Data supplied section start

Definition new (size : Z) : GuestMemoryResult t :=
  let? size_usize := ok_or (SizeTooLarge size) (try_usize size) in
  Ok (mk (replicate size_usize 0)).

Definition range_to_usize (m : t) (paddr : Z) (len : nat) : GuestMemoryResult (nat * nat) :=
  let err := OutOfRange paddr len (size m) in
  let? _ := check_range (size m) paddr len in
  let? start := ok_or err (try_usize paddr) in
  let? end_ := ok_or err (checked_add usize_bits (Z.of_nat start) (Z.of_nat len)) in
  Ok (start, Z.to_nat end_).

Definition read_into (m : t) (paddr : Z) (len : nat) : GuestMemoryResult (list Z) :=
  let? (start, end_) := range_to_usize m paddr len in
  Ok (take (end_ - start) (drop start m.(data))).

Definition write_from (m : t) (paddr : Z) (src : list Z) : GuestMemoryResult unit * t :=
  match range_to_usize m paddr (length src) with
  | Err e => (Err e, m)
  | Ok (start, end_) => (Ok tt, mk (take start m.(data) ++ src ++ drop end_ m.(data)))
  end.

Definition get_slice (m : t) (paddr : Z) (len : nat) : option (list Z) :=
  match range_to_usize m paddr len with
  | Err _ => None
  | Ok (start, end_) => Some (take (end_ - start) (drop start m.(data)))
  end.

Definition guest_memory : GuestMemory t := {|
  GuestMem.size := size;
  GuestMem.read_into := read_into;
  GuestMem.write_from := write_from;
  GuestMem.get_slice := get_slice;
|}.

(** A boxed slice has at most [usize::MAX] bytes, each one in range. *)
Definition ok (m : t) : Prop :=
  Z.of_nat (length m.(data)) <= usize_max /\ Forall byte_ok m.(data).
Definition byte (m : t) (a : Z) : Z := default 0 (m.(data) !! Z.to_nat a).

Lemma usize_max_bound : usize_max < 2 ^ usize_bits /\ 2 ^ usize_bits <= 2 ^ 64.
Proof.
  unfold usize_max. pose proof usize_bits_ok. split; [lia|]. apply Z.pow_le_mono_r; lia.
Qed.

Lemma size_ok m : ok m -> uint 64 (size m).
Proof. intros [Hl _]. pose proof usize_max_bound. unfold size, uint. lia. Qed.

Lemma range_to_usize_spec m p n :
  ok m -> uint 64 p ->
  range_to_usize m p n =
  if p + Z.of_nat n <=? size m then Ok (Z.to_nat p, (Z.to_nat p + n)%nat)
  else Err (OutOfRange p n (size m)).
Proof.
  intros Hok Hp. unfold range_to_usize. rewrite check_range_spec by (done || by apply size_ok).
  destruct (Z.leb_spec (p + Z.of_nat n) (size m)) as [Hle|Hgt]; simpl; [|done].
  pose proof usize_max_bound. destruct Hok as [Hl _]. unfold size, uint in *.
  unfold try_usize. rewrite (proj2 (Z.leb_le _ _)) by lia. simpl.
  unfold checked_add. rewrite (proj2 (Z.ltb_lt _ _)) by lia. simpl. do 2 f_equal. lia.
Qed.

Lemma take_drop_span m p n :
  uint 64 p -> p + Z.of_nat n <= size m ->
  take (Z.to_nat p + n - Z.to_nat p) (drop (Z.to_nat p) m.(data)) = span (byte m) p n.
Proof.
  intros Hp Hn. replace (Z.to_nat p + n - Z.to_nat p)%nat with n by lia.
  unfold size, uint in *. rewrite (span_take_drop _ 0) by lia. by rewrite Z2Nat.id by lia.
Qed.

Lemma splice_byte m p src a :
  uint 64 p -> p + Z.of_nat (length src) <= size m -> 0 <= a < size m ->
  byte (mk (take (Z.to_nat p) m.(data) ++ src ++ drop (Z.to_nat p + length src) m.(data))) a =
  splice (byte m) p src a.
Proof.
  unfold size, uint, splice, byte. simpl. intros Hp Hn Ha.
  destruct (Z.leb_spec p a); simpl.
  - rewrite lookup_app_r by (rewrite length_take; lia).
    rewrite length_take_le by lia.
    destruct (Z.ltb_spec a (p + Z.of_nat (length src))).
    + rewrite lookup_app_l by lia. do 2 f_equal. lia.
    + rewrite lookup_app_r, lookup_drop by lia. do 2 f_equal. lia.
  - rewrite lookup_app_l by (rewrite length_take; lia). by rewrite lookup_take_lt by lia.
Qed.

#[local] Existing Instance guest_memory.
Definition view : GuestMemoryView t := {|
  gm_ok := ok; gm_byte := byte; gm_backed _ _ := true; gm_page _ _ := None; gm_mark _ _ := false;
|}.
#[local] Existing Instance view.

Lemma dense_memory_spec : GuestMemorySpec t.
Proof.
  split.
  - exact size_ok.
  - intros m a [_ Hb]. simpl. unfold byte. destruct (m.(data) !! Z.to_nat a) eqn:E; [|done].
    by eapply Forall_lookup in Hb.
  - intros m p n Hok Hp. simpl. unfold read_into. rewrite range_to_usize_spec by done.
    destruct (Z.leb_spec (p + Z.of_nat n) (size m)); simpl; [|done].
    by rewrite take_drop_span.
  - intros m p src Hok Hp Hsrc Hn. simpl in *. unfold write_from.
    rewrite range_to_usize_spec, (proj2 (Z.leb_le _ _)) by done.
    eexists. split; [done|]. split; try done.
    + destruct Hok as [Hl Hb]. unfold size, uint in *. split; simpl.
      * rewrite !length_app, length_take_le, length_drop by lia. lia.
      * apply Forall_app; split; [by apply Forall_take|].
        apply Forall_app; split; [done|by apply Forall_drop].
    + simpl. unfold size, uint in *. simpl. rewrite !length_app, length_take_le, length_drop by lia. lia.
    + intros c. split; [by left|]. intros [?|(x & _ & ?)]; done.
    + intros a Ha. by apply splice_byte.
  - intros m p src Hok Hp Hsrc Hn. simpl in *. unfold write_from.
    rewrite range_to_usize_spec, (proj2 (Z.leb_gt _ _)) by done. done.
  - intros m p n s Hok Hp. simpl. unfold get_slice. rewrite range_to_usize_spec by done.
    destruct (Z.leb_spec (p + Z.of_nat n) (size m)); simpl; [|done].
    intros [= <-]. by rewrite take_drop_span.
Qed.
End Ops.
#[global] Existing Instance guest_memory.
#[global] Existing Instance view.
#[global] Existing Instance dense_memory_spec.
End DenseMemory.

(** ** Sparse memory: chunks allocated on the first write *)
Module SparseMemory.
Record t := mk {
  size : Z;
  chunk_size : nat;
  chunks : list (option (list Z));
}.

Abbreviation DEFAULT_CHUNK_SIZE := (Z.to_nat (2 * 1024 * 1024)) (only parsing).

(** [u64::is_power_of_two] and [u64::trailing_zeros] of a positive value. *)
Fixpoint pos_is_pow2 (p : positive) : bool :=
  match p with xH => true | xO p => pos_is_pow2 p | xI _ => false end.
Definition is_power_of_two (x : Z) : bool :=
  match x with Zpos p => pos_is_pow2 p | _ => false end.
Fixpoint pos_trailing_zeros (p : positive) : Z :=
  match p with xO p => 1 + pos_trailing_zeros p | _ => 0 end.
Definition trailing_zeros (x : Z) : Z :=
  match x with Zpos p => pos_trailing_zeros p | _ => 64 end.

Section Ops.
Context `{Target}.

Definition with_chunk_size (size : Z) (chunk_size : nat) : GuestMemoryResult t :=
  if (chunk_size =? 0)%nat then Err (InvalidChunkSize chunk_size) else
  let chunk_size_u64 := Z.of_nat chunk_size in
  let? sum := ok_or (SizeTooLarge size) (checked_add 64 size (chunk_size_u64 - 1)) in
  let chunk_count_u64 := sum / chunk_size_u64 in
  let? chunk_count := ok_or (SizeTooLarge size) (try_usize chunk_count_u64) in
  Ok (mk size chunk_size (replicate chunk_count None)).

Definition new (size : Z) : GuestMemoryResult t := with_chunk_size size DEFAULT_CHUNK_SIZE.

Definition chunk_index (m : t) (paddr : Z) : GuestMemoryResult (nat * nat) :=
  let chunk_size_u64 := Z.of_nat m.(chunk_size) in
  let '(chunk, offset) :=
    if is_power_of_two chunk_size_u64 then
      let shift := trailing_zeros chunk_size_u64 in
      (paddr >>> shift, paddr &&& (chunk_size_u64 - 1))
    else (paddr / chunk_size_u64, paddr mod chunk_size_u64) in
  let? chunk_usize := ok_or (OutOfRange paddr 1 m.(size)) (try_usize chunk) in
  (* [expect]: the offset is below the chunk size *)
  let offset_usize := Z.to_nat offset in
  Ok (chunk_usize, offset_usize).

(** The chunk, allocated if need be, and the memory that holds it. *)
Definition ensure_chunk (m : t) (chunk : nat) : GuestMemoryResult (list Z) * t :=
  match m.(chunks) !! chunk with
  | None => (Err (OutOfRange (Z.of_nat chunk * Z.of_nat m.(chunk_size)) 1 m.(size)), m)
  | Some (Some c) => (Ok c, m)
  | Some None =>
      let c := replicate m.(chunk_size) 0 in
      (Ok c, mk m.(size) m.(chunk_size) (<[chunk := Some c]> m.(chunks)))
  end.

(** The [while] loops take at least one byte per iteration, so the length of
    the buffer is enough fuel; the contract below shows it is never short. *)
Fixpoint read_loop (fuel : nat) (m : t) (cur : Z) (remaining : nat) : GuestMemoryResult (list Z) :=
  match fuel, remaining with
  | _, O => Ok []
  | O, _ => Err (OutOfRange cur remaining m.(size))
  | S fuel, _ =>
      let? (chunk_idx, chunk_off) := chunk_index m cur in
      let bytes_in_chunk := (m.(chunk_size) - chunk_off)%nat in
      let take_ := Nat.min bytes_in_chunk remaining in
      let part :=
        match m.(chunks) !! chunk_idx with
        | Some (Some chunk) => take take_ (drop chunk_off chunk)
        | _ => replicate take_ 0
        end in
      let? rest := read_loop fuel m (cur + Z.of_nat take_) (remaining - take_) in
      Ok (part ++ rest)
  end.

Data supplied section end

▸ Your objective: Your task is to reproduce the entries exactly, starting at the first line and ending with the line containing "let? start := ok_or".

▸ Result for this task:
Definition new (size : Z) : GuestMemoryResult t :=
  let? size_usize := ok_or (SizeTooLarge size) (try_usize size) in
  Ok (mk (replicate size_usize 0)).

Definition range_to_usize (m : t) (paddr : Z) (len : nat) : GuestMemoryResult (nat * nat) :=
  let err := OutOfRange paddr len (size m) in
  let? _ := check_range (size m) paddr len in
  let? start := ok_or err (try_usize paddr) in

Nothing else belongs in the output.